* **DESCRIPTION OF THE TASK**:
Please filter the listing below and copy out the lines that hold "rewrite".

* **MATERIAL FOR THIS TASK**:
(** Runs: every kind of component and of error *)
Example uris_read :
  (λ s, match parse (chars_of s) with Ok u => Some (query_state u, fragment_state u, hier_part u) | _ => None end) <$>
    ["urn:isbn:0451450523"; "http://u:p@[::ffff:1.2.3.4]:80/a%20b?q#"; "x:?"; "x://[v7.a:b]"; "x:/"]%string
  = [Some (Absent, Absent, chars_of "isbn:0451450523");
     Some (NonEmpty (chars_of "q"), EmptyComponent, chars_of "//u:p@[::ffff:1.2.3.4]:80/a%20b");
     Some (EmptyComponent, Absent, []); Some (Absent, Absent, chars_of "//[v7.a:b]"); Some (Absent, Absent, chars_of "/")].
Proof. vm_compute. reflexivity. Qed.

Example uris_refused :
  parse ∘ chars_of <$>
    [""; "a b:c"; "abc"; ":x"; "1a:x"; "a:%4g"; "a://b@c@d"; "a://[::1"; "a://[1:2]"; "a://[::1]x"; "a://b:c:d"; "a://b:8x"; "a:[]"]%string
  = [Err Empty; Err (ControlOrSpace 1 32); Err MissingScheme; Err EmptyScheme; Err (InvalidCharacter Scheme 0 49);
     Err (InvalidPercentEncoding 2); Err (InvalidAuthority 7 MultipleAtSigns); Err (InvalidAuthority 4 MissingIpLiteralBracket);
     Err (InvalidAuthority 5 InvalidIpLiteral); Err (InvalidAuthority 9 InvalidIpLiteralSuffix);
     Err (InvalidAuthority 7 UnbracketedColon); Err (InvalidCharacter Port 7 120); Err (InvalidCharacter Path 2 91)].
Proof. vm_compute. reflexivity. Qed.
End UriTheorems.
Definition from_configured_flow
    (issuer canonical_resource client_registration_id redirect_driver_class auth_profile : list Z)
    : outcome SealedAdmissionKeyError Sha256Digest :=
  let? issuer := require_admission_field issuer in
  let? canonical_resource := require_admission_field canonical_resource in
  let? client_registration_id := require_admission_field client_registration_id in
  let? redirect_driver_class := require_admission_field redirect_driver_class in
  let? auth_profile := require_admission_field auth_profile in
  opaque_admission_digest [chars_of "authorization-flow-quota-v1"; issuer; canonical_resource;
    client_registration_id; redirect_driver_class; auth_profile].
End keys.

End SealedKeys.

(** * Admission *)
Module Admission.
Import SealedKeys.

(** The partition a request is charged to, by the digest of its key. *)
Inductive AdmissionPartition : Type :=
| PreAuth (key : Sha256Digest)
| Verified (key : Sha256Digest)
| AuthorizationFlow (key : Sha256Digest).

Inductive OccupancyKey : Type :=
| OccPreAuth (digest : list Z)
| OccVerified (digest : list Z)
| OccAuthorizationFlow (digest : list Z).

Definition occupancy_key (p : AdmissionPartition) : OccupancyKey :=
  match p with
  | PreAuth key => OccPreAuth key
  | Verified key => OccVerified key
  | AuthorizationFlow key => OccAuthorizationFlow key
  end.

#[export] Instance OccupancyKey_eq_dec : EqDecision OccupancyKey.
Proof. solve_decision. Defined.
#[export] Instance OccupancyKey_countable : Countable OccupancyKey.
Proof.
  refine (inj_countable'
    (λ k, match k with OccPreAuth d => (0%nat, d) | OccVerified d => (1%nat, d) | OccAuthorizationFlow d => (2%nat, d) end)
    (λ p, match p.1 with 0%nat => OccPreAuth p.2 | 1%nat => OccVerified p.2 | _ => OccAuthorizationFlow p.2 end) _).
  by intros [].
Defined.

Inductive AdmissionError : Type :=
| ZeroUnits
| ZeroCapacity
| GlobalCapacityExceeded (requested in_use limit : Z)
| PartitionCapacityExceeded (requested in_use limit : Z)
| ReservationNotHeld
| AlreadySettled
| DeadlineExceeded
| ArithmeticOverflow.

Inductive ReservationLifecycle : Type := Held | Committed | Released.
#[export] Instance ReservationLifecycle_eq_dec : EqDecision ReservationLifecycle.
Proof. solve_decision. Defined.

Record ReservationRecord : Type := {
  units : Z;
  key : OccupancyKey;
  lifecycle : ReservationLifecycle;
  deadline : option Z }.

Record AdmissionState : Type := MkState {
  global_in_use : Z;
  partition_in_use : gmap OccupancyKey Z;
  committed_work : Z;
  release_count : Z;
  next_id : Z;
  reservations : gmap Z ReservationRecord;
  admission_count : Z }.

(** The controller without the mutex, which the state stands for. *)
Record AdmissionController : Type := {
  snapshot : ProtocolLimits;
  global_limit : Z;
  partition_limit : Z }.

Definition with_capacities (snapshot : ProtocolLimits) (global_limit partition_limit : Z)
    : outcome AdmissionError (AdmissionController * AdmissionState) :=
  if (global_limit =? 0) || (partition_limit =? 0) then Err ZeroCapacity
  else Ok ({| snapshot := snapshot; global_limit := global_limit; partition_limit := partition_limit |},
           {| global_in_use := 0; partition_in_use := ∅; committed_work := 0; release_count := 0;
              next_id := 1; reservations := ∅; admission_count := 0 |}).

Definition with_capacity (snapshot : ProtocolLimits) (capacity : Z)
    : outcome AdmissionError (AdmissionController * AdmissionState) :=
  with_capacities snapshot capacity capacity.

Definition occupancy (s : AdmissionState) (p : AdmissionPartition) : Z :=
  default 0 (partition_in_use s !! occupancy_key p).
Definition live_reservation_count (s : AdmissionState) : Z := Z.of_nat (size (reservations s)).

(** A handle: [AdmissionReservation]. *)
Record AdmissionReservation : Type := { id : Z; live : bool }.

Definition reserve_until (c : AdmissionController) (p : AdmissionPartition) (u : Z) (d : option Z)
    : M AdmissionState AdmissionError AdmissionReservation :=
  if u =? 0 then fail ZeroUnits
  else
    let k := occupancy_key p in
    let! state := get in
    let in_use := default 0 (partition_in_use state !! k) in
    let! next_global := ok_or (checked_add (global_in_use state) u) ArithmeticOverflow in
    let! next_partition := ok_or (checked_add in_use u) ArithmeticOverflow in
    if partition_limit c <? next_partition then
      fail (PartitionCapacityExceeded u in_use (partition_limit c))
    else if global_limit c <? next_global then
      fail (GlobalCapacityExceeded u (global_in_use state) (global_limit c))
    else
      let! next := ok_or (checked_add (next_id state) 1) ArithmeticOverflow in
      let record := {| units := u; key := k; lifecycle := Held; deadline := d |} in
      modify (λ s, MkState next_global (<[k := next_partition]> (partition_in_use s)) (committed_work s)
        (release_count s) next (<[next_id state := record]> (reservations s)) (saturating_add (admission_count s) 1)) ;!
      ret {| id := next_id state; live := true |}.

Definition reserve (c : AdmissionController) (p : AdmissionPartition) (u : Z) :=
  reserve_until c p u None.
Definition reserve_with_deadline (c : AdmissionController) (p : AdmissionPartition) (u d : Z) :=
  reserve_until c p u (Some d).

(** [commit] with the time [now] that [Instant::now] tells.  The handle does not change. *)
Definition commit (h : AdmissionReservation) (now : Z) : M AdmissionState AdmissionError unit :=
  if negb (live h) then fail AlreadySettled
  else
    let! state := get in
    let! record := ok_or (reservations state !! id h) ReservationNotHeld in
    match lifecycle record with
    | Released | Committed => fail AlreadySettled
    | Held =>
        if (match deadline record with Some d => d <=? now | None => false end) then fail DeadlineExceeded
        else
          let! next_committed := ok_or (checked_add (committed_work state) (units record)) ArithmeticOverflow in
          let committed := {| units := units record; key := key record; lifecycle := Committed; deadline := deadline record |} in
          modify (λ s, MkState (global_in_use s) (partition_in_use s) next_committed (release_count s) (next_id s)
            (<[id h := committed]> (reservations s)) (admission_count s))
    end.

(** [settle]: its result, the handle and the state after it.  The source's
    [target] is not used by it. *)
Definition settle (h : AdmissionReservation) (report_already_settled : bool) (s : AdmissionState)
    : outcome AdmissionError unit * AdmissionReservation * AdmissionState :=
  let dead := {| id := id h; live := false |} in
  if negb (live h) then ((if report_already_settled then Err AlreadySettled else Ok tt), h, s)
  else
    match reservations s !! id h with
    | None => (Err ReservationNotHeld, dead, s)
    | Some record =>
        match lifecycle record with
        | Released => ((if report_already_settled then Err AlreadySettled else Ok tt), dead, s)
        | Held | Committed =>
            let in_use := default 0 (partition_in_use s !! key record) in
            let remaining := saturating_sub in_use (units record) in
            (Ok tt, dead,
             MkState (saturating_sub (global_in_use s) (units record))
               (if remaining =? 0 then delete (key record) (partition_in_use s)
                else <[key record := remaining]> (partition_in_use s))
               (if bool_decide (lifecycle record = Committed)
                then saturating_sub (committed_work s) (units record) else committed_work s)
               (saturating_add (release_count s) 1) (next_id s) (delete (id h) (reservations s)) (admission_count s))
        end
    end.
(** A run continues a history: each call is decided by what came before it. *)
Lemma run_tallies b calls : ∀ h c,
  limits_fit (limits b) → Forall (λ x, op_fits x.1.1) calls → tallies (limits b) h c →
  ∃ rs c', run b calls c = (rs, c') ∧ length rs = length calls ∧ Forall settled rs ∧
    tallies (limits b) (h ++ zip (fst ∘ fst <$> calls) rs) c' ∧
    ∀ i o first second, calls !! i = Some (o, first, second) →
      (rs !! i = Some (Ok tt) ↔
       (in_time b first ∧ in_time b second) ∧ admits (limits b) (h ++ take i (zip (fst ∘ fst <$> calls) rs)) o).
Proof.
  induction calls as [|[[o p1] p2] calls IH]; intros h c Hf Hops Ht.
  { exists [], c. rewrite app_nil_r. by split_and!. }
  apply Forall_cons in Hops as [Ho Hops]. simpl in Ho.
  destruct (apply_tallies b p1 p2 h c o Hf Ho Ht) as (r & c1 & H1 & Ht1 & Hr & Hiff).
  destruct (IH _ _ Hf Hops Ht1) as (rs & c2 & H2 & Hl & Hrs & Ht2 & Hall).
  exists (r :: rs), c2. split; [simpl; by rewrite H1, H2|]. split; [simpl; lia|]. split; [by constructor|].
  rewrite <- app_assoc in Ht2. split; [done|]. intros [|i] o' q1 q2 Hi; simpl in Hi.
  - injection Hi as <- <- <-. simpl. rewrite app_nil_r, <- Hiff. naive_solver.
  - rewrite fmap_cons. simpl. rewrite (Hall i o' q1 q2 Hi), <- app_assoc. done.
Qed.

* **TASK ANSWER**:
  { exists [], c. rewrite app_nil_r. by split_and!. }
  exists (r :: rs), c2. split; [simpl; by rewrite H1, H2|]. split; [simpl; lia|]. split; [by constructor|].
  rewrite <- app_assoc in Ht2. split; [done|]. intros [|i] o' q1 q2 Hi; simpl in Hi.
  - injection Hi as <- <- <-. simpl. rewrite app_nil_r, <- Hiff. naive_solver.
  - rewrite fmap_cons. simpl. rewrite (Hall i o' q1 q2 Hi), <- app_assoc. done.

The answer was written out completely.